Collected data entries
- Opening Delimiter -

Lemma leaves_if {A} (b : bool) (m1 m2 : M A) :
  leaves inputs m1 -> leaves inputs m2 -> leaves inputs (if b then m1 else m2).
Proof. by destruct b. Qed.

Lemma leaves_set (field : string) (v : value) :
  field = "assignees" \/ field = "body" -> leaves inputs (set inputs field v).
Proof.
  intros Hfield w. split; [by apply keeps_set|].
  intros l o Hl Ho. unfold set. cbn [snd heap]. by rewrite lookup_insert_ne.
Qed.

Lemma leaves_createNewIssue : leaves inputs (createNewIssue rt ext inputs).
Proof.
  intros w. pose proof (fresh_loc_unused (heap w)) as Hfresh. split.
  - intros key _ _. unfold deref at 1. rewrite createNewIssue_world_any.
    destruct (decide (fresh (dom (heap w)) = inputs)) as [Heq|Hne].
    + rewrite Heq, lookup_insert_eq. cbn [default from_option id].
      unfold deref. rewrite <- Heq, Hfresh. cbn [default from_option id].
      unfold prop. by rewrite kept_lookup, lookup_empty.
    + by rewrite lookup_insert_ne.
  - intros l o Hl Ho. rewrite createNewIssue_world_any.
    rewrite lookup_insert_ne; [done|]. intros Heq. congruence.
Qed.

Lemma leaves_run_body : leaves inputs (run_body rt ext inputs).
Proof.
  unfold run_body, addIssueToProjectColumn, addIssueToMilestone, makeLinkedComments,
    closeIssue, unpin, pin, isPinned, getPreviousIssue.
  repeat lazymatch goal with
  | |- forall _, _ => intros ?
  | |- leaves _ (mbind _ _) => apply leaves_bind
  | |- leaves _ (if _ then _ else _) => apply leaves_if
  | |- leaves _ (let '(_, _) := ?x in _) => destruct x
  | |- leaves _ (let _ := _ in _) => cbv zeta
  | |- leaves _ (set _ _ _) => apply leaves_set; auto
  | |- leaves _ (createNewIssue _ _ _) => apply leaves_createNewIssue
  | |- leaves _ _ => by apply leaves_unchanged
  end.
Qed.

(** X16. Whatever happens in a run, [run] changes no field of [inputs] other
    than [assignees] and [body], and changes no other record of the store
    (the copy that [createNewIssue] strips is a new one). *)
Theorem run_leaves_the_store (w : world) :
  (forall key, key <> "assignees" -> key <> "body" ->
     prop (deref (run rt ext inputs w).2 inputs) key = prop (deref w inputs) key)
  /\ (forall l o, l <> inputs -> heap w !! l = Some o ->
        heap (run rt ext inputs w).2 !! l = Some o).
Proof.
  pose proof (leaves_run_body w) as Hbody. rewrite run_unfold.
  by destruct (run_body rt ext inputs w) as [[[]|e] w1].
Qed.
End Leaves.

(* ===================================================================== *)
(** ** Further properties: the rotation in a run *)
(* ===================================================================== *)

Lemma getNextAssignee_array (rt : runtime) (A : list value) (P : value) :
  A <> [] ->
  getNextAssignee rt (VArr A) P =
    Ok (VArr [nth (Z.to_nat ((indexOf A P + 1) mod Z.of_nat (length A))) A VUndefined]).
Proof.
  intros HA. assert (0 < Z.of_nat (length A)) by (destruct A; [done | simpl; lia]).
  cbn [getNextAssignee]. unfold js_rem. destruct (decide _) as [?|_]; [lia|].
  rewrite Z.rem_mod_nonneg; [done| |done].
  destruct (indexOf_from_range A P 0) as [Hi|Hi]; unfold indexOf; lia.
Qed.

Lemma truthy_length (n : nat) : truthy (VInt (Z.of_nat (S n))) = true.
Proof. reflexivity. Qed.

Lemma set_run (obj : loc) (key : string) (v : value) (w : world) :
  set obj key v w
  = (Ok tt, World (<[obj := <[key := v]> (deref w obj)]> (heap w)) (trace w)).
Proof. reflexivity. Qed.

Lemma prop_insert_eq (o : gmap string value) (key : string) (v : value) :
  prop (<[key := v]> o) key = v.
Proof. unfold prop. by rewrite lookup_insert_eq. Qed.

Lemma prop_insert_ne (o : gmap string value) (key key' : string) (v : value) :
  key <> key' -> prop (<[key := v]> o) key' = prop o key'.
Proof. intros Hne. unfold prop. by rewrite lookup_insert_ne. Qed.

Lemma sent_insert_ne (o : gmap string value) (key key' : string) (v : value) :
  key <> key' -> sent (<[key := v]> o) key' = sent o key'.
Proof. intros Hne. unfold sent. by rewrite prop_insert_ne. Qed.

Section Rotation.
Context (rt : runtime) (ext : collaborators).

(** X17. Rotation reaches the new issue. In a run that rotates, with a
    previous issue whose first assignee has the login [login] and with a
    non-empty array [A] of assignees in the inputs, the body is rendered
    with, and the new issue is created with, the single assignee
    [A[(indexOf(A, login) + 1) mod length(A)]]; the other fields of the
    creation request are the title and the labels of the inputs and the
    rendered body. *)
Theorem run_rotates (inputs : loc) (w : world) (previous : previous_issue)
    (first login : value) (rest A : list value) :
  let record := deref w inputs in
  needPreviousIssue (lookup_flags record) = true ->
  truthy (prop record "rotateAssignees") = true ->
  (getPreviousIssue rt ext (prop record "labels") w).1 = Ok previous ->
  issueExists rt (previousIssueNumber previous) = true ->
  previousAssignees previous = VArr (first :: rest) ->
  get_field first "login" = Ok login ->
  prop record "assignees" = VArr A ->
  A <> [] ->
  let next :=
    VArr [nth (Z.to_nat ((indexOf A login + 1) mod Z.of_nat (length A))) A VUndefined] in
  let lookup := Request (issues_listForRepo (prop record "labels")) in
  let render :=
    handlebars_render (prop record "body") (previousIssueNumber previous) next in
  exists later : list event,
    events_of (run rt ext inputs) w = lookup :: Request render :: later
    /\ forall rendered,
         ext (trace w ++ [lookup])%list render = Ok rendered ->
         exists later',
           later =
             Request (issues_create (sent record "title") (sent record "labels") next
                        (if is_empty_prop rendered then VUndefined else rendered))
             :: later'.
Proof.
  intros record Hneed Hrotate Hprevious Hexists Hassignees Hlogin HA Hnonempty
         next lookup render.
  unfold events_of. rewrite run_unfold. unfold run_body. rewrite !bind_get.
  fold record. fold (lookup_flags record). rewrite Hneed.
  rewrite bind_unfold, bind_get. fold record.
  pose proof (getPreviousIssue_world rt ext (prop record "labels") w) as Hw1.
  destruct (getPreviousIssue rt ext _ w) as [[previous'|e] w1];
    cbn [fst snd] in Hprevious, Hw1; [|done].
  injection Hprevious as ->. subst w1. fold lookup.
  rewrite bind_get.
  change (deref (World (heap w) _) inputs) with record.
  rewrite Hexists, Hrotate. cbn [andb].
  (* the rotation *)
  rewrite bind_unfold, bind_lift, Hassignees.
  change (get_field (VArr (first :: rest)) "length")
    with (Ok (VInt (Z.of_nat (S (length rest))))).
  cbv beta iota. rewrite bind_unfold, truthy_length.
  change (get_elem (VArr (first :: rest)) 0 ≫= (fun first0 => get_field first0 "login"))
    with (get_field first "login").
  unfold lift at 1. rewrite Hlogin. cbv beta iota. rewrite bind_get.
  change (deref (World (heap w) _) inputs) with record.
  rewrite HA, bind_lift, (getNextAssignee_array rt A login Hnonempty). fold next.
  cbv beta iota. rewrite set_run. cbn [heap trace]. cbv beta iota.
  change (deref (World (heap w) _) inputs) with record.
  (* the body is rendered with the rotated assignees *)
  rewrite !bind_get.
  erewrite !deref_Some by (cbn [heap]; apply lookup_insert_eq).
  rewrite prop_insert_ne by done. rewrite prop_insert_eq. fold render.
  rewrite bind_call. cbn [heap trace].
  destruct (ext (trace w ++ [lookup]) render) as [rendered|e] eqn:Hrender.
  2:{ exists [SetFailed (failure_message e)]. cbn [snd trace]. split; [|done].
      by rewrite <- !app_assoc, drop_app_length. }
  (* the new issue is created with them *)
  rewrite bind_unfold, set_run. cbn [heap trace].
  erewrite !deref_Some by (cbn [heap]; apply lookup_insert_eq).
  rewrite insert_insert_eq.
  set (options := <["body" := rendered]> (<["assignees" := next]> record)).
  set (w4 := World (<[inputs := options]> (heap w))
                   ((trace w ++ [lookup]) ++ [Request render])).
  lazymatch goal with
  | |- context [mbind ?K (createNewIssue rt ext inputs)] => set (after_creation := K)
  end.
  assert (Hlater : forall created, obeys (only any_event) (after_creation created))
    by (intros created; subst after_creation; obey).
  assert (Hoptions : heap w4 !! inputs = Some options) by apply lookup_insert_eq.
  pose proof (createNewIssue_world rt ext inputs w4 options Hoptions) as Hw5.
  rewrite !prop_kept in Hw5.
  assert (Hsent : issues_create (sent options "title") (sent options "labels")
                                (sent options "assignees") (sent options "body")
                  = issues_create (sent record "title") (sent record "labels") next
                      (if is_empty_prop rendered then VUndefined else rendered)).
  { subst options. rewrite !(sent_insert_ne _ "body") by done. f_equal.
    - by apply sent_insert_ne.
    - by apply sent_insert_ne.
    - unfold sent. by rewrite prop_insert_eq.
    - unfold sent. by rewrite prop_insert_eq. }
  rewrite Hsent in Hw5. clear Hsent.
  set (create := Request (issues_create _ _ _ _)) in Hw5.
  rewrite bind_unfold.
  destruct (createNewIssue rt ext inputs w4) as [[created|e] w5]; cbn [snd] in Hw5; subst w5.
  - destruct (Hlater created (World (<[fresh (dom (heap w4)) := kept options]> (heap w4))
                                    (trace w4 ++ [create])))
      as (evs & Htrace & _).
    destruct (after_creation created _) as [[[]|e] w6]; cbn [snd trace] in Htrace |- *.
    + exists (create :: evs). split; [|intros ? [= <-]; by eexists].
      rewrite Htrace. subst w4. cbn [trace]. by rewrite <- !app_assoc, drop_app_length.
    + exists (create :: evs ++ [SetFailed (failure_message e)])%list.
      split; [|intros ? [= <-]; by eexists].
      rewrite Htrace. subst w4. cbn [trace]. by rewrite <- !app_assoc, drop_app_length.
  - exists [create; SetFailed (failure_message e)].
    split; [|intros ? [= <-]; by eexists].
    cbn [snd trace]. subst w4. cbn [trace]. by rewrite <- !app_assoc, drop_app_length.
Qed.
End Rotation.


Lemma run_rotates_alice_to_bob :
  exists later : list event,
    events_of (run integer_runtime series 1) (store_of everything) =
      Request (issues_listForRepo (VArr [VStr "recurring"]))
      :: Request (handlebars_render (VStr "Agenda") (VInt 10) (VArr [VStr "bob"]))
      :: Request (issues_create (VStr "Weekly sync") (VArr [VStr "recurring"])
                                (VArr [VStr "bob"]) (VStr "Agenda"))
      :: later.
Proof.
  destruct (run_rotates integer_runtime series 1 (store_of everything) issue_10
              (VObj [("login", VStr "alice")]) (VStr "alice") []
              [VStr "alice"; VStr "bob"])
    as (later & Hevents & Hcreate).
  - vm_compute. reflexivity.
  - vm_compute. reflexivity.
  - vm_compute. reflexivity.
  - vm_compute. reflexivity.
  - reflexivity.
  - reflexivity.
  - vm_compute. reflexivity.
  - discriminate.
  - destruct (Hcreate (VStr "Agenda") eq_refl) as (later' & ->).
    exists later'. rewrite Hevents. vm_compute. reflexivity.
Defined.

(* ===================================================================== *)
(** ** Further properties: a plain run, and arrays in the validation *)
(* ===================================================================== *)

Section Plain.
Context (rt : runtime) (ext : collaborators).

Lemma createNewIssue_created (options : loc) (w : world) (o : gmap string value)
    (response : value) (props : list (string * value)) :
  heap w !! options = Some o ->
  ext (trace w) (issues_create (sent o "title") (sent o "labels")
                               (sent o "assignees") (sent o "body")) = Ok response ->
  truthy response = true ->
  get_field response "data" = Ok (VObj props) ->
  createNewIssue rt ext options w
  = (Ok {| newIssueNumber := VNum (ToNumber rt (assoc props "number"));
           newIssueId := assoc props "id";
           newIssueNodeId := assoc props "node_id" |},
     World (<[fresh (dom (heap w)) := kept o]> (heap w))
           (trace w ++ [Request (issues_create (sent o "title") (sent o "labels")
                                               (sent o "assignees") (sent o "body"))])).
Proof.
  intros Hoptions Hresponse Htruthy Hdata.
  unfold createNewIssue. rewrite bind_unfold.
  unfold Object_assign_new at 1. rewrite (deref_Some _ _ _ Hoptions).
  rewrite bind_unfold.
  erewrite removeEmptyProps_run by (cbn [heap]; apply lookup_insert_eq).
  cbn [heap trace]. rewrite insert_insert_eq.
  rewrite !bind_get.
  erewrite !deref_Some by (cbn [heap]; apply lookup_insert_eq).
  rewrite bind_call. cbn [heap trace]. rewrite !prop_kept, Hresponse.
  cbv zeta. rewrite Htruthy, bind_lift, Hdata. cbn [mbind result_bind destructure nullish].
  by rewrite !bind_lift.
Qed.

- Closing Delimiter -

Exercise details:
Output only an exact transcription of the lines above from the one with "non-empty array [A]" up to and including the one with "let record := deref w inputs in".

Output:
    non-empty array [A] of assignees in the inputs, the body is rendered
    with, and the new issue is created with, the single assignee
    [A[(indexOf(A, login) + 1) mod length(A)]]; the other fields of the
    creation request are the title and the labels of the inputs and the
    rendered body. *)
Theorem run_rotates (inputs : loc) (w : world) (previous : previous_issue)
    (first login : value) (rest A : list value) :
  let record := deref w inputs in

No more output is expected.